İlk paragrafta (1) numaralı maddede sözünü ettiğim yabancılaştırıcı hayatın üstesinden gelebilmek için eş zamanlı olarak yapılması gereken, eğitim sistemi ve çalışma hayatını yeniden yapılandırmak. Çocukların kendilerini tanımalarını ve ifade etmelerini buna bağlı olarak kendileri için sağlıklı karar verebilecek duruma gelmelerini sağlayacak çok programlı okulların kurulması, çocukların emeğinin sömürülmesine yol açan meslek okullarının kapatılması ilk adımlar olabilir. Çocukları belli okul türlerine zorlamayacak bir sistem de gerekli. Engelleyici TEOG, LGS ve LYS gibi sınavların kaldırılarak sisteme her aşamada serbest girişin sağlanması da gerekli. Çalışma hayatının da patronun ihtiyaçlarından çok çalışanın, üretenin ve toplumun ihtiyaçlarını dikkate alacak ve hatta patronsuz, çalışma barışına katkı sağlayacak, sömürmeyen, çalışan örgütlenmesine saygılı bir yapılandırmaya ihtiyaç var.

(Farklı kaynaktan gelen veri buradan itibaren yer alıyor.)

(** X16. What [readFile] resolves to is a string exactly when the
    [encoding] option is the string ["utf8"]; with no encoding, with
    ["utf-8"] or with any other encoding name it is the file's bytes. *)
Theorem readFile_text_only_for_utf8 (path : string) (options : Arg) (w : W) (r : OpValue) :
  fst (readFile deno path options w) = Ok r ->
  exists d : Data,
    r = RData d /\
    (isString d = true <-> optProp options "encoding" = FStr "utf8").
Proof.
  unfold readFile, resolved. intros H.
  destruct (isUtf8 (optProp options "encoding")) eqn:Hu; cbn [fst] in H.
  - destruct (fst (Deno_readTextFile deno path w)) as [s|e]; cbn [bind catchNotFound] in H.
    + injection H as <-. eexists. split; [reflexivity|].
      cbn [isString]. rewrite <- isUtf8_exact, Hu. tauto.
    + destruct (matchesNotFound (message e)); discriminate.
  - destruct (fst (Deno_readFile deno path w)) as [b|e]; cbn [bind catchNotFound] in H.
    + injection H as <-. eexists. split; [reflexivity|].
      cbn [isString]. rewrite <- isUtf8_exact, Hu. split; discriminate.
    + destruct (matchesNotFound (message e)); discriminate.
Qed.

End Options.

(** [readFile] with the encoding ["utf-8"] on the one-file store: bytes. *)
Lemma readFile_text_only_for_utf8_witness :
  exists d : Data,
    RData (DBuffer [104; 105]) = RData d /\
    (isString d = true <->
     optProp (AObj {[ "encoding" := FStr "utf-8" ]}) "encoding" = FStr "utf8").
Proof.
  exact (readFile_text_only_for_utf8 memDeno "a.txt"
           (AObj {[ "encoding" := FStr "utf-8" ]}) oneFileFS _ eq_refl).
Defined.

(** ** More of the error translation *)

Section Translation.

Context {W : Type}.
Variable deno : Deno W.



(** X19. [symlink] and [chmod] have no [catch] block: whatever the platform
    rejects with, a not-found error included, is what they reject with,
    with no [code] added. *)
Theorem symlink_and_chmod_do_not_translate (target path : string) (type : Field)
  (mode : Z) (w : W) (err : NodeError) :
  (fst (Deno_chmod deno path mode w) = Throw err ->
   fst (chmod deno path mode w) = Throw err) /\
  ((forall ty, fst (Deno_symlink deno path target ty w) = Throw err) ->
   fst (symlink deno target path type w) = Throw err).
Proof.
  split.
  - intros H. unfold chmod, resolved. cbn [fst]. rewrite H. reflexivity.
  - intros H. unfold symlink.
    destruct (fieldTruthy match type with FUndefined => FStr "file" | _ => type end);
      unfold resolved; cbn [fst]; rewrite H; reflexivity.
Qed.

End Translation.

(** [chmod] of a missing path on the in-memory platform: the platform's
    error, which has no [code]. *)
Lemma symlink_and_chmod_do_not_translate_witness :
  fst (chmod memDeno "missing" 420 emptyFS) = Throw notFound.
Proof.
  exact (proj1 (symlink_and_chmod_do_not_translate memDeno "t" "missing" FUndefined 420
                  emptyFS notFound) eq_refl).
Defined.


(** ** The two forms of [readFile] *)

(** X20. The default encoding differs between the two forms. In the
    callback form, a call without options or with options that have no
    [encoding] reads the file as text: a callback that returns normally
    receives what the promise form gives for the encoding ["utf8"]. The
    promise form with the same options reads the file's bytes. *)
Theorem callback_readFile_defaults_to_text {W : Type} (deno : Deno W) (path : string)
  (o : gmap string Field) (f : Callback) (w : W) :
  o !! "encoding" = None ->
  (forall c, cb_run f c = None) ->
  calls (fs_readFile deno path (AObj o) (AFun f) w) =
    [(cb_id f, callFor (fst (readFile deno path (AObj {[ "encoding" := FStr "utf8" ]}) w)))] /\
  calls (fs_readFile deno path (AFun f) AUndefined w) =
    [(cb_id f, callFor (fst (readFile deno path (AObj {[ "encoding" := FStr "utf8" ]}) w)))] /\
  readFile deno path (AObj o) w = readFile deno path AUndefined w /\
  fst (readFile deno path AUndefined w) =
    catchNotFound "open" path
      (fst (resolved (fun b => RData (DBuffer b)) (Deno_readFile deno path w))).
Proof.
  intros Ho Hq. repeat split.
  - unfold fs_readFile, viaCallback. cbn [resolve isFunction argTruthy negb].
    cbv beta iota. unfold chain. cbn [calls r_cb r_options].
    rewrite (thenCatch_quiet _ f _ Hq). cbn [snd].
    assert (Hr : readFile deno path
                   (AObj (merge (AObj {[ "encoding" := FStr "utf8" ]}) (AObj o))) w =
                 readFile deno path (AObj {[ "encoding" := FStr "utf8" ]}) w).
    { unfold readFile. cbn [optProp]. rewrite merge_lookup. cbn [spread].
      rewrite Ho. reflexivity. }
    rewrite Hr. unfold callFor.
    destruct (fst (readFile deno path (AObj {[ "encoding" := FStr "utf8" ]}) w)); reflexivity.
  - unfold fs_readFile, viaCallback. cbn [resolve isFunction argTruthy negb].
    cbv beta iota. unfold chain. cbn [calls r_cb r_options].
    rewrite (thenCatch_quiet _ f _ Hq). cbn [snd]. unfold callFor.
    destruct (fst (readFile deno path (AObj {[ "encoding" := FStr "utf8" ]}) w)); reflexivity.
  - unfold readFile. cbn [optProp]. rewrite Ho. reflexivity.
Qed.
(** What every run of the body keeps, the loop keeps. *)
Lemma for_ring_preserves {St : Type} (Inv : St -> Prop) (next : St -> nat -> nat)
    (stop : nat) (body : nat -> St -> result St) :
  (forall p st st', Inv st -> body p st = Ok st' -> Inv st') ->
  forall fuel p st st',
  Inv st -> for_ring fuel next stop body p st = Ok st' -> Inv st'.
Proof.
  intros Hbody fuel. induction fuel as [| f IH]; intros p st st' H0 E; cbn in E.
  - discriminate.
  - destruct (p =? stop); [injection E as <-; exact H0 |].
    destruct (body p st) as [st1 | e] eqn:E1; cbn in E; [| discriminate].
    apply (IH _ _ _ (Hbody _ _ _ H0 E1) E).
Qed.

Lemma for_range_preserves {St : Type} (Inv : St -> Prop)
    (body : nat -> St -> result St) :
  (forall i st st', Inv st -> body i st = Ok st' -> Inv st') ->
  forall count lo st st',
  Inv st -> for_range count lo body st = Ok st' -> Inv st'.
Proof.
  intros Hbody count. induction count as [| n IH]; intros lo st st' H0 E; cbn in E.
  - injection E as <-. exact H0.
  - destruct (body lo st) as [st1 | e] eqn:E1; cbn in E; [| discriminate].
    apply (IH _ _ _ (Hbody _ _ _ H0 E1) E).
Qed.

(** ** Reading a vector within its bounds *)

Lemma vget_nth {A : Type} (v : list A) (i : nat) (d : A) :
  i < length v -> vget v i = Ok (nth i v d).
Proof.
  intros Hi. unfold vget. rewrite nth_lookup.
  destruct (v !! i) eqn:E; [reflexivity |].
  apply lookup_ge_None in E. lia.
Qed.

Lemma for_range_preserves_in {St : Type} (Inv : St -> Prop)
    (body : nat -> St -> result St) :
  forall count lo st st',
  (forall i st st', lo <= i < lo + count -> Inv st -> body i st = Ok st' -> Inv st') ->
  Inv st -> for_range count lo body st = Ok st' -> Inv st'.
Proof.
  induction count as [| n IH]; intros lo st st' Hbody H0 E; cbn in E.
  - injection E as <-. exact H0.
  - destruct (body lo st) as [st1 | e] eqn:E1; cbn in E; [| discriminate].
    apply (IH (S lo) st1 st'); [| | exact E].
    + intros i s1 s2 Hi. apply Hbody. lia.
    + apply (Hbody lo st st1); [lia | exact H0 | exact E1].
Qed.

(** ** The four link updates of cover and uncover *)

Ltac heap_cases :=
  autorewrite with heap;
  repeat match goal with
  | |- context [decide (?a = ?b)] =>
      lazymatch a with
      | context [decide] => fail
      | _ => lazymatch b with
             | context [decide] => fail
             | _ => destruct (decide (a = b))
             end
      end
  end;
  subst; try reflexivity; try congruence.

Lemma unlink_ud_links (t : nat) (h : heap) (q : nat) :
  right_of (unlink_ud t h) q = right_of h q
  /\ left_of (unlink_ud t h) q = left_of h q
  /\ column_of (unlink_ud t h) q = column_of h q
  /\ rowData_of (unlink_ud t h) q = rowData_of h q.
Proof. unfold unlink_ud. repeat split; heap_cases. Qed.

Lemma unlink_ud_up (t : nat) (h : heap) (q : nat) :
  up_of (unlink_ud t h) q
  = if decide (q = down_of h t) then up_of h t else up_of h q.
Proof. unfold unlink_ud. heap_cases. Qed.

Lemma unlink_ud_down (t : nat) (h : heap) (q : nat) :
  down_of (unlink_ud t h) q
  = if decide (q = up_of h t) then down_of h t else down_of h q.
Proof. unfold unlink_ud. heap_cases. Qed.

Lemma unlink_ud_size (t : nat) (h : heap) (q : nat) :
  size_of (unlink_ud t h) q
  = if decide (q = column_of h t) then (size_of h (column_of h t) - 1)%Z
    else size_of h q.
Proof. unfold unlink_ud. heap_cases. Qed.

Lemma relink_ud_links (t : nat) (h : heap) (q : nat) :
  right_of (relink_ud t h) q = right_of h q
  /\ left_of (relink_ud t h) q = left_of h q
  /\ column_of (relink_ud t h) q = column_of h q
  /\ rowData_of (relink_ud t h) q = rowData_of h q.
Proof. unfold relink_ud. repeat split; heap_cases. Qed.

Lemma relink_ud_up (t : nat) (h : heap) (q : nat) :
  up_of (relink_ud t h) q = if decide (q = down_of h t) then t else up_of h q.
Proof. unfold relink_ud. heap_cases. Qed.

Lemma relink_ud_down (t : nat) (h : heap) (q : nat) :
  down_of h t <> t ->
  down_of (relink_ud t h) q = if decide (q = up_of h t) then t else down_of h q.
Proof. intros Ht. unfold relink_ud. heap_cases. Qed.

Lemma relink_ud_size (t : nat) (h : heap) (q : nat) :
  size_of (relink_ud t h) q
  = if decide (q = column_of h t) then (size_of h (column_of h t) + 1)%Z
    else size_of h q.
Proof. unfold relink_ud. heap_cases. Qed.

Lemma unlink_lr_links (c : nat) (h : heap) (q : nat) :
  up_of (unlink_lr c h) q = up_of h q
  /\ down_of (unlink_lr c h) q = down_of h q
  /\ column_of (unlink_lr c h) q = column_of h q
  /\ size_of (unlink_lr c h) q = size_of h q
  /\ rowData_of (unlink_lr c h) q = rowData_of h q.
Proof. unfold unlink_lr. repeat split; heap_cases. Qed.

Lemma unlink_lr_right (c : nat) (h : heap) (q : nat) :
  right_of (unlink_lr c h) q
  = if decide (q = left_of h c) then right_of h c else right_of h q.
Proof. unfold unlink_lr. heap_cases. Qed.

Lemma unlink_lr_left (c : nat) (h : heap) (q : nat) :
  left_of (unlink_lr c h) q
  = if decide (q = right_of h c) then left_of h c else left_of h q.
Proof. unfold unlink_lr. heap_cases. Qed.

Lemma relink_lr_links (c : nat) (h : heap) (q : nat) :
  up_of (relink_lr c h) q = up_of h q
  /\ down_of (relink_lr c h) q = down_of h q
  /\ column_of (relink_lr c h) q = column_of h q
  /\ size_of (relink_lr c h) q = size_of h q
  /\ rowData_of (relink_lr c h) q = rowData_of h q.
Proof. unfold relink_lr. repeat split; heap_cases. Qed.

Lemma relink_lr_right (c : nat) (h : heap) (q : nat) :
  right_of (relink_lr c h) q = if decide (q = left_of h c) then c else right_of h q.
Proof. unfold relink_lr. heap_cases. Qed.

Lemma relink_lr_left (c : nat) (h : heap) (q : nat) :
  left_of h c <> c ->
  left_of (relink_lr c h) q = if decide (q = right_of h c) then c else left_of h q.
Proof. intros Hc. unfold relink_lr. heap_cases. Qed.

(** ** States that differ in the left link of the root only *)

Lemma same_links_refl (r : nat) (h : heap) : same_links r h h.
Proof. intros p. repeat split. Qed.

Lemma same_links_sym (r : nat) (h h' : heap) :
  same_links r h h' -> same_links r h' h.
Proof.
  intros H p. destruct (H p) as (H1 & H2 & H3 & H4 & H5 & H6 & H7).
  repeat split; try congruence. intros Hp. symmetry. apply H7. exact Hp.
Qed.

Lemma same_links_trans (r : nat) (h1 h2 h3 : heap) :
  same_links r h1 h2 -> same_links r h2 h3 -> same_links r h1 h3.
Proof.
  intros H H' p. destruct (H p) as (H1 & H2 & H3 & H4 & H5 & H6 & H7).
  destruct (H' p) as (G1 & G2 & G3 & G4 & G5 & G6 & G7).
  repeat split; try congruence. intros Hp. rewrite H7, G7; auto.
Qed.
(** * RecogLMDBDataset: the LMDB annotation reader of mmocr

    A shallow embedding of [mmocr/datasets/recog_lmdb_dataset.py]:
    the constructor, which probes the store for its record count, its
    format and the presence of images, and [load_data_list] with
    [parse_data_info], which read every record and normalise it.

    Conventions of the embedding.
    - A Python [bytes] value is a [string] (a sequence of 8-bit
      characters).  A Python [str] is represented by its UTF-8 encoding,
      also a [string]: [encode('utf-8')] does not change the
      representation and [decode('utf-8')] checks well-formedness.  The
      string operations of the source ([strip], [split(' ')],
      [startswith('/')], the escapes of [json.dumps]) only look for
      ASCII characters, whose bytes never occur inside a multi-byte
      UTF-8 sequence, so they act on the encoding as on the text.
    - The LMDB environment is a finite map from keys to values; the
      directory tree in which [lmdb.open] looks is a finite map from
      paths to environments.
    - Exceptions are results [Raise e]; every access to the store is
      logged, so that what is read, and when, can be stated. *)

From Stdlib Require Import ZArith DecimalString DecimalPos Ascii String.
From stdpp Require Import gmap strings list.

Local Open Scope string_scope.
Local Open Scope Z_scope.

(** ** Exceptions and results *)

(** The exceptions the module can raise, by Python class and cause. *)
Inductive exn : Type :=
| ValueError_unsupported_parser  (* line 77: raise ValueError('We only support ...') *)
| ConfigError_parser_keys        (* raised while TASK_UTILS.build builds the parser *)
| lmdb_Error                     (* lmdb.open cannot open ann_file *)
| AttributeError_NoneType_decode (* txn.get(k) is None, then .decode('utf-8') *)
| UnicodeDecodeError             (* bytes.decode('utf-8') of ill-formed bytes *)
| ValueError_int                 (* int(s): invalid literal for int() *)
| ValueError_unpack              (* filename, text = <list of length other than 2> *)
| IndexError                     (* self.parser.keys[k] out of range *)
| KeyError                       (* parsed_anno[key], key absent *)
| ParserError.                   (* an exception raised inside the line parser *)

#[global] Instance exn_eq_dec : EqDecision exn.
Proof. solve_decision. Defined.

Inductive result (A : Type) : Type :=
| OK (a : A)
| Raise (e : exn).
Arguments OK {A} a.
Arguments Raise {A} e.

(** ** The log of store accesses *)

Inductive event : Type :=
| Open (path : string)   (* lmdb.open(path, readonly=True, ...) *)
| Get (key : string)     (* txn.get(key) *)
| Warn.                  (* warnings.warn(..., UserWarning) *)

#[global] Instance event_eq_dec : EqDecision event.
Proof. solve_decision. Defined.

Class Logger (S : Type) := log_event : event -> S -> S.

#[global] Instance list_logger : Logger (list event) :=
  fun ev io => (io ++ [ev])%list.

(** ** A state and exception monad *)

Definition M (S A : Type) : Type := S -> result A * S.

Definition ret {S A} (a : A) : M S A := fun s => (OK a, s).

Definition raise {S A} (e : exn) : M S A := fun s => (Raise e, s).

Definition bind {S A B} (m : M S A) (k : A -> M S B) : M S B :=
  fun s => match m s with
           | (OK a, s') => k a s'
           | (Raise e, s') => (Raise e, s')
           end.

Notation "x <- m ;; k" := (bind m (fun x => k))
  (at level 100, m at next level, right associativity).
Notation "m ;;; k" := (bind m (fun _ => k))
  (at level 100, right associativity).

Definition lift {S A} (r : result A) : M S A := fun s => (r, s).

Definition emit {S} `{Logger S} (ev : event) : M S unit :=
  fun s => (OK tt, log_event ev s).

(** [try: m except AttributeError: h] *)
Definition try_except_AttributeError {S A} (m h : M S A) : M S A :=
  fun s => match m s with
           | (Raise AttributeError_NoneType_decode, s') => h s'
           | r => r
           end.

(** ** Strings: the library functions the module calls *)

Definition Env : Type := gmap string string.

(** [bytes.decode('utf-8')], strict: the automaton of well-formed UTF-8
    byte sequences (no overlong forms, no surrogates, at most U+10FFFF). *)
Inductive utf8_state : Type :=
| U_start | U_tail1 | U_tail2 | U_tail3 | U_E0 | U_ED | U_F0 | U_F4.

Definition in_range (lo hi b : N) : bool := ((lo <=? b) && (b <=? hi))%N.

Definition utf8_step (st : utf8_state) (b : N) : option utf8_state :=
  match st with
  | U_start =>
      if in_range 0 127 b then Some U_start
      else if in_range 194 223 b then Some U_tail1
      else if (b =? 224)%N then Some U_E0
      else if in_range 225 236 b || in_range 238 239 b then Some U_tail2
      else if (b =? 237)%N then Some U_ED
      else if (b =? 240)%N then Some U_F0
      else if in_range 241 243 b then Some U_tail3
      else if (b =? 244)%N then Some U_F4
      else None
  | U_tail1 => if in_range 128 191 b then Some U_start else None
  | U_tail2 => if in_range 128 191 b then Some U_tail1 else None
  | U_tail3 => if in_range 128 191 b then Some U_tail2 else None
  | U_E0 => if in_range 160 191 b then Some U_tail1 else None
  | U_ED => if in_range 128 159 b then Some U_tail1 else None
  | U_F0 => if in_range 144 191 b then Some U_tail2 else None
  | U_F4 => if in_range 128 143 b then Some U_tail2 else None
  end.

Fixpoint utf8_run (st : utf8_state) (b : string) : bool :=
  match b with
  | EmptyString => match st with U_start => true | _ => false end
  | String c rest =>
      match utf8_step st (N_of_ascii c) with
      | Some st' => utf8_run st' rest
      | None => false
      end
  end.

Definition decode_utf8 (b : string) : result string :=
  if utf8_run U_start b then OK b else Raise UnicodeDecodeError.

(2) numaralı maddede sözünü ettiğim körleştirici hayatın oluşmasını engellemek için de birinci maddede bahsettiğim eğitim sistemi yapılanması olmazsa olmaz bir koşul. Bununla birlikte, parlamenter demokrasinin temel unsurlarından biri olan partilerin kendi iç dinamikleri itibariyle demokratik bir yapıya kavuşması gerekir. Güç dengesi, güçlerin ayrılığı ilkesi hem partilerin işleyişinde hem de ülkenin işleyişinde temel ilke olmalıdır. Gücün belli odaklarda biriktiği durumlar demokrasinin nasıl bir şey olduğunu da unutturur. Şunu da unutmamak gerekir: Demokrasi çoğunluğun azınlık üzerinde hakimiyet kurması demek değildir. Ülkenin bütüncül iyiliği için uzlaşmak demektir ve tabii ki saygı temelinde. Her kesimde, çoğunluğun dediği olur, diye düşünenlerin sayısının arttığı bir dönemden geçiyoruz. Özellikle de 1980 darbesi sonrasında hızlandı bu durum. Bu hızlanmayı tabii kapitalizmin yeni dönem üretim ilişkileri, çalışma hayatı uygulamaları, gözetleme stratejileri ve olumlu imaj yaratma yoluyla kandırma gayretiyle de ilişkilendirmek mümkün.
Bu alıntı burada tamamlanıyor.